An isokinetic dynamometer (Biodex System 3 Pro®), which is an electromechanical instrument that provides objective, reliable and valid measures, was used to evaluate lower-limb muscle performance 15. A Jamar® hydraulic hand dynamometer (Sammons Preston Rolyan, Bolingbrook, Illinois), which allows objective, reliable, safe and effective grip and pinch strength evaluation, was used to evaluate HG16. Habitual Walking Speed (HWS) and Fast Walking Speed (FWS) were measured with the Multisprint® kit for computerized evaluation of physical performance, which consists of reflectors and photoelectric cells that are connected to a computer running Multisprint® software8,17. LPA was obtained via self-reported performance on the Human Activity Profile (HAP) questionnaire, which is a valid, reliable instrument that has been translated and culturally adapted for the Brazilian population18 and allows the classification of subjects as either active, moderately active or inactive. Measurements of weight and height for Body Mass Index (BMI) calculation were carried out with a calibrated scale, and CC was obtained with a tape measure19,20.

Procedures

The subjects, who were all evaluated by the same examiner, were interviewed to verify clinical and demographic variables and to determine their cognitive (MMSE) and physical activity (HAP) levels14. Weight and body height were also evaluated. For CC measurement, which was performed bilaterally, the subject sat with his or her feet on the floor, forming right angles at the knee and ankle. The tape measure was placed around the calf without compressing the subcutaneous tissue, and moved in a distal-proximal direction to obtain the maximum circumference5.

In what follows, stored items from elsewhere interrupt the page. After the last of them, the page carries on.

(** C5. Once the job row could be read or was found missing,
    [_process_single_job] returns a result whose overall status is Completed,
    Failed or Skipped. It is Skipped exactly when filtering is enabled and the
    filter decision is ["reject"], and then the Filter stage is the only
    stage that ran. Otherwise it is Completed when no step is Failed and
    Failed when at least one step is Failed. *)
Theorem overall_status_of_job (env : Env) (request : BatchProcessingRequest)
    (jid : Z) (tr : list Event) :
  db_jobs env jid <> ConnectFails ->
  exists r tr',
    _process_single_job env request jid tr = (Return r, tr')
    /\ (overall_status r = COMPLETED \/ overall_status r = FAILED
        \/ overall_status r = SKIPPED)
    /\ (overall_status r = SKIPPED <->
        enable_filtering request = true /\ filter_result r = Some "reject")
    /\ (overall_status r = SKIPPED -> dom (steps r) = {["filtering"]})
    /\ (overall_status r <> SKIPPED ->
        (overall_status r = COMPLETED <-> failed_steps r = [])
        /\ (overall_status r = FAILED <->
            exists nm st, steps r !! nm = Some st /\ status st = FAILED)).
Proof.
  intros Hconn.
  destruct (db_jobs env jid) as [| | |job_data] eqn:Hrow; [contradiction| | |].
  1,2: rewrite process_single_job_no_row by (rewrite Hrow; auto);
       eexists _, _; split; [reflexivity|];
       pose proof (failed_steps_job_not_found jid) as Hne;
       cbn [overall_status job_not_found filter_result];
       split; [auto|]; split; [split; [discriminate | intros [_ ?]; discriminate]|];
       split; [discriminate|]; intros _; split;
       [split; [discriminate | contradiction]
       |split; [intros _; apply failed_steps_exist; exact Hne | reflexivity]].
  destruct (process_single_job_cases env request jid tr job_data Hrow)
    as (r & tr' & Hjob & Hcases).
  exists r, tr'. split; [exact Hjob|].
  destruct Hcases as [(Hf & Hfr & Hst & Hsteps & _) | [(Hfr & Hst) | (Hf & Hfr & Hst)]].
  - rewrite Hst. split; [auto|]. split; [tauto|].
    split; [intros _; rewrite Hsteps; apply dom_singleton_L | contradiction].
  - assert (overall_status r <> SKIPPED) as Hns
        by (rewrite Hst; destruct (failed_steps r); discriminate).
    split; [rewrite Hst; destruct (failed_steps r); auto|].
    split; [split; [contradiction | intros [_ ?]; contradiction]|].
    split; [contradiction|]. intros _.
    rewrite <- failed_steps_exist. rewrite Hst.
    destruct (failed_steps r); split; split; congruence.
  - assert (overall_status r <> SKIPPED) as Hns
        by (rewrite Hst; destruct (failed_steps r); discriminate).
    split; [rewrite Hst; destruct (failed_steps r); auto|].
    split; [split; [contradiction | intros [? _]; congruence]|].
    split; [contradiction|]. intros _.
    rewrite <- failed_steps_exist. rewrite Hst.
    destruct (failed_steps r); split; split; congruence.
Qed.

Lemma overall_status_of_job_witness :
  exists r tr',
    _process_single_job env_sample (request_sample [1; 2; 3]) 2 [] = (Return r, tr')
    /\ (overall_status r = COMPLETED \/ overall_status r = FAILED
        \/ overall_status r = SKIPPED).
Proof.
  assert (db_jobs env_sample 2 <> ConnectFails) as H by discriminate.
  destruct (overall_status_of_job env_sample (request_sample [1; 2; 3]) 2 [] H)
    as (r & tr' & Hjob & Hst & _).
  exists r, tr'. split; [exact Hjob | exact Hst].
Defined.

(** *** A job, from the answers of its collaborators *)

(** The Filter stage records the decision it resolves to. *)
Lemma filtering_step_decides env job_data criteria s :
  filter_result (jr s) = None ->
  exists st evs,
    _execute_filtering_step env job_data criteria s =
      (Return tt,
       {| jr := set_filter_result (filter_decision env criteria (job_id (jr s)))
                  (set_steps (<["filtering" := st]> (steps (jr s))) (jr s));
          trace := trace s ++ evs |})
    /\ name st = "filtering"
    /\ quiet evs
    /\ (is_Some (filter_decision env criteria (job_id (jr s))) ->
        st = {| name := "filtering"; status := COMPLETED; error_message := None |}).
Proof.
  intros Hnone.
  unfold _execute_filtering_step, filter_decision. rewrite stage_outcome. run_m.
  cbn [job_id set_steps].
  split_answers; tidy_state; rewrite ?Hnone.
  all: eexists _, _; split; [reflexivity|]; split; [reflexivity|].
  all: split; [repeat constructor|].
  all: try (intros [? [=]]; fail).
  all: try reflexivity.
  all: intros _; reflexivity.
Qed.

(** The résumé stage delivers the stored customization, or else a fresh one,
    or else nothing. *)
Lemma resume_step_delivers env request job_data s :
  enable_resume_customization request = true ->
  customization_result (jr s) = None ->
  exists st evs,
    _execute_resume_customization_step env job_data s =
      (Return tt,
       {| jr := set_customization_result
                  (resume_output env request (job_id (jr s)) job_data)
                  (set_steps (<["resume_customization" := st]> (steps (jr s))) (jr s));
          trace := trace s ++ evs |})
    /\ name st = "resume_customization"
    /\ ~ calls_email_generator evs /\ ~ calls_document_generator evs.
Proof.
  intros Hen Hnone.
  unfold _execute_resume_customization_step, resume_output. rewrite Hen, stage_outcome.
  run_m. cbn [job_id set_steps].
  split_answers; tidy_state; rewrite ?Hnone.
  all: eexists _, _; split; [reflexivity|]; split; [reflexivity|].
  all: split; intros [req Hin]; repeat (apply elem_of_cons in Hin as [[=]|Hin]);
       inversion Hin.
Qed.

HG was measured isometrically for 6s in the dominant limb, in accordance with the recommendations of the American Society of Hand Therapy21. Subjects sat in a chair with a backrest and no armrests, with the shoulder of the dominant limb adducted and neutrally rotated, the elbow flexed at 90º, the forearm in neutral position and the wrist between 0º and 30º of extension and 0º to 15º of ulnar deviation. The handle was adjusted to the second-lowest grip position. The average of three trials was used for the score. A rest interval of 60s was given between trials and the subjects were verbally encouraged16.

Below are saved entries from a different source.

Lemma preprocess_string_counts (line : string)
  (ms : list (Category * string)) (delta : FASettings) :
  preprocess_string line = Ok (ms, delta) ->
  (List.length (filter is_frequency ms) <= 1)%nat
  /\ (List.length (filter is_power ms) <= 1)%nat.
Proof.
  unfold preprocess_string. cbv zeta.
  repeat match goal with
         | |- context [if ?b then _ else _] => destruct b
         | |- context [rbind ?r _] => destruct r; cbn [rbind]
         end;
    intros [= <- <-]; cbn; lia.
Qed.

Lemma preprocess_string_without_OK (line : string) :
  PyStr.contains "OK" line = false ->
  exists ms : list (Category * string),
    preprocess_string line = Ok (ms, FASettings_init).
Proof.
  intros H. unfold preprocess_string. cbv zeta.
  rewrite (contains_strip "OK" line eq_refl eq_refl), H.
  repeat match goal with
         | |- context [if ?b then _ else _] => destruct b
         end; eexists; reflexivity.
Qed.

Lemma world_after_reset_settings (w : World) :
  latest_settings (ml (world_after_reset w)) = latest_settings (ml w).
Proof.
  unfold world_after_reset. now destruct (reset_on_the_next_read (ml w)).
Qed.

(** The settings after a line: the decoded delta merged in, or, where the
    decoder raises, what they were. *)
Lemma add_string_settings (line : string) (w : World) :
  latest_settings (ml (fst (add_string line w)))
  = match preprocess_string line with
    | Ok (_, delta) => update_settings (latest_settings (ml w)) delta
    | Raise _ => latest_settings (ml w)
    end.
Proof.
  destruct (preprocess_string line) as [[ms delta]|e] eqn:E.
  - rewrite (add_string_decodes line w ms delta E).
    destruct (store_all_frame (timestamp_at_decoding w) ms
                (world_with_line line delta w)) as (_ & _ & ->).
    unfold world_with_line, world_at_decoding. cbn.
    now rewrite world_after_reset_settings.
  - rewrite (add_string_raises line w e E).
    unfold world_at_decoding. cbn. apply world_after_reset_settings.
Qed.

(** X6: a line without "OK" in it, a measurement of the stream or any
    other text, leaves the settings of the log as they were, with or
    without a pending reset. *)
Theorem add_string_without_OK_keeps_settings :
  forall (line : string) (w : World),
    PyStr.contains "OK" line = false ->
    latest_settings (ml (fst (add_string line w))) = latest_settings (ml w).
Proof.
  intros line w H. rewrite add_string_settings.
  destruct (preprocess_string_without_OK line H) as [ms ->].
  apply update_settings_nothing.
Qed.

Lemma add_string_without_OK_keeps_settings_witness :
  latest_settings (ml (fst (add_string stream_line example_world)))
  = latest_settings (ml example_world).
Proof.
  apply (add_string_without_OK_keeps_settings stream_line example_world).
  vm_compute. reflexivity.
Defined.

(** X7: with no reset pending, a line only adds to the log.  The raw
    lines gain this line exactly when the decoder returns; the
    frequencies and the powers gain at most one sample each; whatever is
    added carries the time of this line, the one clock reading less the
    start time; the start time stays and the clock is read once. *)
Theorem add_string_appends :
  forall (line : string) (w : World),
    reset_on_the_next_read (ml w) = false ->
    let w' := fst (add_string line w) in
    let t := PyFloat.sub (clock w (clock_reads w)) (start_time (ml w)) in
    exists (f p : list (PyDecimal.Decimal * PyFloat.float)),
      strings (ml w')
      = (strings (ml w)
         ++ if is_ok (preprocess_string line) then [(line, t)] else [])%list
      /\ frequencies (ml w') = (frequencies (ml w) ++ f)%list
      /\ power (ml w') = (power (ml w) ++ p)%list
      /\ (List.length f <= 1)%nat /\ (List.length p <= 1)%nat
      /\ Forall (fun x => snd x = t) f /\ Forall (fun x => snd x = t) p
      /\ start_time (ml w') = start_time (ml w)
      /\ clock_reads w' = S (clock_reads w).
Proof.
  intros line w H. cbv zeta.
  assert (T : timestamp_at_decoding w
              = PyFloat.sub (clock w (clock_reads w)) (start_time (ml w))).
  { unfold timestamp_at_decoding, world_after_reset. now rewrite H. }
  assert (R : clock_reads (world_at_decoding w) = S (clock_reads w)).
  { unfold world_at_decoding, world_after_reset. now rewrite H. }
  pose proof (world_at_decoding_not_pending w H) as W.
  destruct (preprocess_string line) as [[ms delta]|e] eqn:E.
  - rewrite (add_string_decodes line w ms delta E).
    destruct (store_all_effect (timestamp_at_decoding w) ms
                (world_with_line line delta w))
      as (f & p & F & P & LF & LP & TF & TP & S & _ & C & _).
    destruct (store_all_frame (timestamp_at_decoding w) ms
                (world_with_line line delta w)) as (A & _ & _).
    destruct (preprocess_string_counts line ms delta E) as [NF NP].
    cbv zeta in *. rewrite T in *.
    exists f, p. rewrite A, F, P, S, C.
    unfold world_with_line.
    cbn -[world_at_decoding timestamp_at_decoding]. rewrite W, R, T.
    repeat split; auto; lia.
  - rewrite (add_string_raises line w e E). cbn [fst].
    exists [], []. rewrite W, R, !app_nil_r.
    repeat split; auto.
Qed.
(** * rope.contrib.autoimport.parse: finding importable names

    A shallow embedding of [rope/contrib/autoimport/parse.py] and the
    properties of its five functions: [get_names], [parse_all],
    [get_names_from_file], [find_all_names_in_package] and
    [get_names_from_compiled].

    The Python code reads files, prints diagnostics, imports modules and
    raises exceptions.  Those effects are kept: every function returns, in
    the monad [Py], the trace of what it attempted together with either the
    value it returned or the exception it raised. *)

From Stdlib Require Import String Ascii List Bool ZArith DecimalString.
Import ListNotations.
Set Warnings "-register-all".
Local Open Scope string_scope.
Local Open Scope list_scope.

(** ** Python strings *)

(** [s.startswith(p)]. *)
Definition startswith (s p : string) : bool := String.prefix p s.

(** [s.__contains__(sub)]: substring test. *)
Definition contains (s sub : string) : bool :=
  match String.index 0 sub s with
  | Some _ => true
  | None => false
  end.

(** [s.endswith(p)], used by the [*.py] glob pattern. *)
Definition endswith (s p : string) : bool :=
  let n := String.length s in
  let k := String.length p in
  (k <=? n)%nat && String.eqb (String.substring (n - k) k s) p.

(** [s.rfind(".")], counting positions from [i]. *)
Fixpoint rfind_dot (s : string) (i : nat) : option nat :=
  match s with
  | EmptyString => None
  | String c rest =>
      match rfind_dot rest (S i) with
      | Some j => Some j
      | None => if Ascii.eqb c "."%char then Some i else None
      end
  end.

For the walking tests, the subjects wore their own everyday shoes. In the HWS they were instructed to walk at their normal pace, while in the FWS test, they were requested to walk as fast as safely possible without running. The test was performed on a 10m track, but the speed was only recorded from the middle 6m to avoid acceleration and deceleration bias. The average of two attempts was used for analysis8,17.

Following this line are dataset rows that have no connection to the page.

(** * Digizone product service: reviews, SKUs, licences and the email dispatcher

    A shallow embedding of [ProductsService] (products.service.ts) and of
    [sendEmail] (src/shared/utility/mail-handler.ts), with the properties the
    specification states about them.

    - JavaScript numbers are IEEE 754 binary64 values ([spec_float] with
      precision 53 and exponent bound 1024); [Number.prototype.toFixed] and
      [Number::toString] follow ECMA-262.
    - An [async] method is a computation in a state-and-exception monad over
      a [World]: the document store, the state of everything outside the
      process (payment ledger, clock, identifier generator) and the list of
      collaborator calls issued so far.
    - The Stripe client is an external library: its three operations are
      parameters of the development, so every theorem holds for every
      behaviour of the ledger.
    - Such a computation is a call served from its start to its end. Calls
      that overlap are calls in flight ([Async]): the method cut at its
      [await]s, one turn of the event loop at a time. *)

From Stdlib Require Import ZArith String Ascii List Bool Lia DecimalString.
From Stdlib Require Import Floats.SpecFloat.
From stdpp Require Import gmap strings list.

Open Scope Z_scope.

(** ** JavaScript numbers *)

Module JsNumber.

Definition Number := spec_float.

Definition prec : Z := 53.
Definition emax : Z := 1024.

(** [a + b], [a * b], [a / b] on numbers. *)
Definition add : Number -> Number -> Number := SFadd prec emax.
Definition mul : Number -> Number -> Number := SFmul prec emax.
Definition div : Number -> Number -> Number := SFdiv prec emax.

(** The number nearest to an integer literal, and to a ratio [p / q] of
    positive integers (round to nearest, ties to even). *)
Definition of_Z (z : Z) : Number := binary_normalize prec emax z 0 false.

Definition of_ratio (p q : Z) : Number :=
  let '(mz, ez, lz) := SFdiv_core_binary prec emax p 0 q 0 in
  binary_round_aux prec emax false mz ez lz.

(** [a === b] and [a !== b] on numbers: NaN differs from everything,
    the two zeros are equal. *)
Definition strict_eq (a b : Number) : bool := SFeqb a b.
Definition strict_ne (a b : Number) : bool := negb (SFeqb a b).

(** The exact value of a positive finite number [m * 2^e] as a fraction. *)
Definition numer (m : positive) (e : Z) : Z := Z.pos m * 2 ^ Z.max e 0.
Definition denom (e : Z) : Z := 2 ^ Z.max (- e) 0.

Definition digits (n : Z) : string :=
  NilZero.string_of_uint (N.to_uint (Z.to_N n)).

Fixpoint zeros (n : nat) : string :=
  match n with
  | O => EmptyString
  | S n' => String "0" (zeros n')
  end.

Definition substring_from (n : nat) (s : string) : string :=
  String.substring n (String.length s - n) s.

(** *** Number::toString, radix 10 *)

(** The least [j >= 1] with [p * 10^j >= q], for [0 < p < q]. *)
Fixpoint first_scale (fuel : nat) (p q j : Z) : Z :=
  match fuel with
  | O => j
  | S fuel' => if q <=? p * 10 ^ j then j else first_scale fuel' p q (j + 1)
  end.

(** The [n] with [10^(n-1) <= p/q < 10^n]. *)
Definition decimal_exponent (p q : Z) : Z :=
  if q <=? p then Z.of_nat (String.length (digits (p / q)))
  else 1 - first_scale 400 p q 1.

(** [s * 10^t] as a fraction, and whether it reads back as [x]. *)
Definition reads_back (x : Number) (s t : Z) : bool :=
  match SFcompare (of_ratio (s * 10 ^ Z.max t 0) (10 ^ Z.max (- t) 0)) x with
  | Some Eq => true
  | _ => false
  end.

(** [| s * 10^t - p/q |] scaled by the common denominator. *)
Definition distance (p q s t : Z) : Z :=
  Z.abs (s * 10 ^ Z.max t 0 * q - p * 10 ^ Z.max (- t) 0).

(** The candidates with [k] digits around [p/q]: the truncation and its
    successor; the one that reads back as [x] and is closest (the even one
    on a tie) is kept, as [(s, n)] with value [s * 10^(n-k)]. *)
Definition candidate (x : Number) (p q n0 k : Z) : option (Z * Z) :=
  let t := n0 - k in
  let lo := (p * 10 ^ Z.max (- t) 0) / (q * 10 ^ Z.max t 0) in
  let hi := lo + 1 in
  let ok_lo := (10 ^ (k - 1) <=? lo) && reads_back x lo t in
  let ok_hi := reads_back x hi t in
  let norm s := if s =? 10 ^ k then (10 ^ (k - 1), n0 + 1) else (s, n0) in
  match ok_lo, ok_hi with
  | true, true =>
      match distance p q lo t ?= distance p q hi t with
      | Lt => Some (lo, n0)
      | Gt => Some (norm hi)
      | Eq => Some (if Z.even lo then (lo, n0) else norm hi)
      end
  | true, false => Some (lo, n0)
  | false, true => Some (norm hi)
  | false, false => None
  end.

Fixpoint shortest (fuel : nat) (x : Number) (p q n0 k : Z) : Z * Z * Z :=
  match fuel with
  | O => (p / q, n0, k)
  | S fuel' =>
      match candidate x p q n0 k with
      | Some (s, n) => (s, n, k)
      | None => shortest fuel' x p q n0 (k + 1)
      end
  end.

Definition render (s n k : Z) : string :=
  let ds := digits s in
  if (k <=? n) && (n <=? 21) then ds +:+ zeros (Z.to_nat (n - k))
  else if (0 <? n) && (n <=? 21) then
    String.substring 0 (Z.to_nat n) ds +:+ "." +:+ substring_from (Z.to_nat n) ds
  else if (-6 <? n) && (n <=? 0) then "0." +:+ zeros (Z.to_nat (- n)) +:+ ds
  else
    let e := n - 1 in
    let sign := if 0 <=? e then "+" else "-" in
    let mant :=
      if k =? 1 then ds
      else String.substring 0 1 ds +:+ "." +:+ substring_from 1 ds in
    mant +:+ "e" +:+ sign +:+ digits (Z.abs e).

Definition to_string (x : Number) : string :=
  match x with
  | S754_nan => "NaN"
  | S754_zero _ => "0"
  | S754_infinity s => if s then "-Infinity" else "Infinity"
  | S754_finite sg m e =>
      let p := numer m e in
      let q := denom e in
      let '(s, n, k) :=
        shortest 17 (S754_finite false m e) p q (decimal_exponent p q) 1 in
      (if sg then "-" else "") +:+ render s n k
  end.

(** *** Number.prototype.toFixed(2) *)

(** The integer [n] with [n / 100] nearest to [p / q], the larger one on a
    tie. *)
Definition nearest_hundredth (p q : Z) : Z := (200 * p + q) / (2 * q).

Definition fixed2_digits (n : Z) : string :=
  let m := digits n in
  let m := if (String.length m <=? 2)%nat
           then zeros (3 - String.length m) +:+ m else m in
  let k := String.length m in
  String.substring 0 (k - 2) m +:+ "." +:+ substring_from (k - 2) m.

Definition toFixed2 (x : Number) : string :=
  match x with
  | S754_finite sg m e =>
      let p := numer m e in
      let q := denom e in
      if 10 ^ 21 * q <=? p then to_string x
      else (if sg then "-" else "") +:+ fixed2_digits (nearest_hundredth p q)
  | S754_zero _ => "0.00"
  | _ => to_string x
  end.

End JsNumber.

(** ** Exceptions, outcomes of promises and the response envelope *)

Inductive Exception :=
| Error (message : string)
| BadRequestException (message : string)
| TypeError (message : string)
| Rejection (reason : string).

Inductive Outcome (A : Type) :=
| Resolved (a : A)
| Thrown (e : Exception).
Arguments Resolved {A} a.
Arguments Thrown {A} e.

Record Envelope (R : Type) := {
  message : string;
  success : bool;
  result : R
}.
Arguments message {R} _.
Arguments success {R} _.
Arguments result {R} _.

(** A string is falsy when it is undefined or empty. *)
Definition falsy (o : option string) : bool :=
  match o with
  | None => true
  | Some s => String.eqb s ""
  end.

(** [Array.prototype.find]. *)
Definition find {A} (f : A -> bool) (l : list A) : option A := List.find f l.

(** [Array.prototype.reduce] without an initial value; [None] is the
    TypeError on an empty array. *)
Definition reduce {A} (f : A -> A -> A) (l : list A) : option A :=
  match l with
  | [] => None
  | x :: xs => Some (fold_left f xs x)
  end.

(** ** Data model *)

Module Feedback.
Record t := {
  _id : string;
  rating : JsNumber.Number;
  feedbackMsg : string;
  customerId : string;
  customerName : string
}.
End Feedback.

(** The object literal [reviewDetails] of [addProductReview]. *)
Module ReviewDetails.
Record t := {
  rating : JsNumber.Number;
  feedbackMsg : string;
  customerId : string;
  customerName : string
}.
End ReviewDetails.

Module Sku.
Record t := {
  _id : string;
  price : JsNumber.Number;
  lifetime : bool;
  stripePriceId : option string;
  skuCode : option string
}.
End Sku.

Module ProductSkuDto.
Record t := {
  price : JsNumber.Number;
  lifetime : bool;
  stripePriceId : option string;
  skuCode : option string
}.
End ProductSkuDto.

Module Product.
Record t := {
  _id : string;
  productName : string;
  description : string;
  category : string;
  stripeProductId : option string;
  image : option string;
  avgRating : option string;
  skuDetails : list Sku.t;
  feedbackDetails : list Feedback.t
}.
End Product.

Module CreateProductDto.
Record t := {
  productName : string;
  description : string;
  category : string;
  stripeProductId : option string
}.
End CreateProductDto.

The principles of isokinetic testing were observed during analysis of the muscle strength and power of the hip and knee flexors and extensors and the ankle plantar and dorsiflexors. All equipment was calibrated according to manufacturer instructions22. The order of evaluation was randomized by having the subject draw from among three opaque envelopes, each of which contained the name of a joint. Measurements were made bilaterally, beginning with the dominant limb, using concentric contractions at a constant angular velocity of 60º/s (five repetitions) for the ankle, 60º/s (five repetitions) and 180º/s (15 repetitions) for the knee and 60º/s (five repetitions) and 120º/s (15 repetitions) for the hip23. Ankle and knee joint tests were performed with the chair backrest inclined to 85º. For evaluation of the ankle, the knee was positioned at 30º of flexion and the axis of the ankle was aligned with the rotational axis of the dynamometer. The tested range of motion (ROM) was from 10º of dorsiflexion to 30º of plantar flexion. For evaluation of the knee, the rotational axis of the apparatus was aligned with the lateral epicondyle of the femur, the lever arm was positioned 3 cm above the lateral malleolus, and the tested ROM was 85º of knee flexion, starting from a 90º angle. The hip was tested while standing upright with the upper limbs supported in a stabilizer device24. The rotational axis was positioned above and anterior to the greater trochanter of the femur while the leg was in a neutral position, and the thigh was secured just above the popliteal fossa. The flexion-extension ROM of the hip was from 0º to 60º.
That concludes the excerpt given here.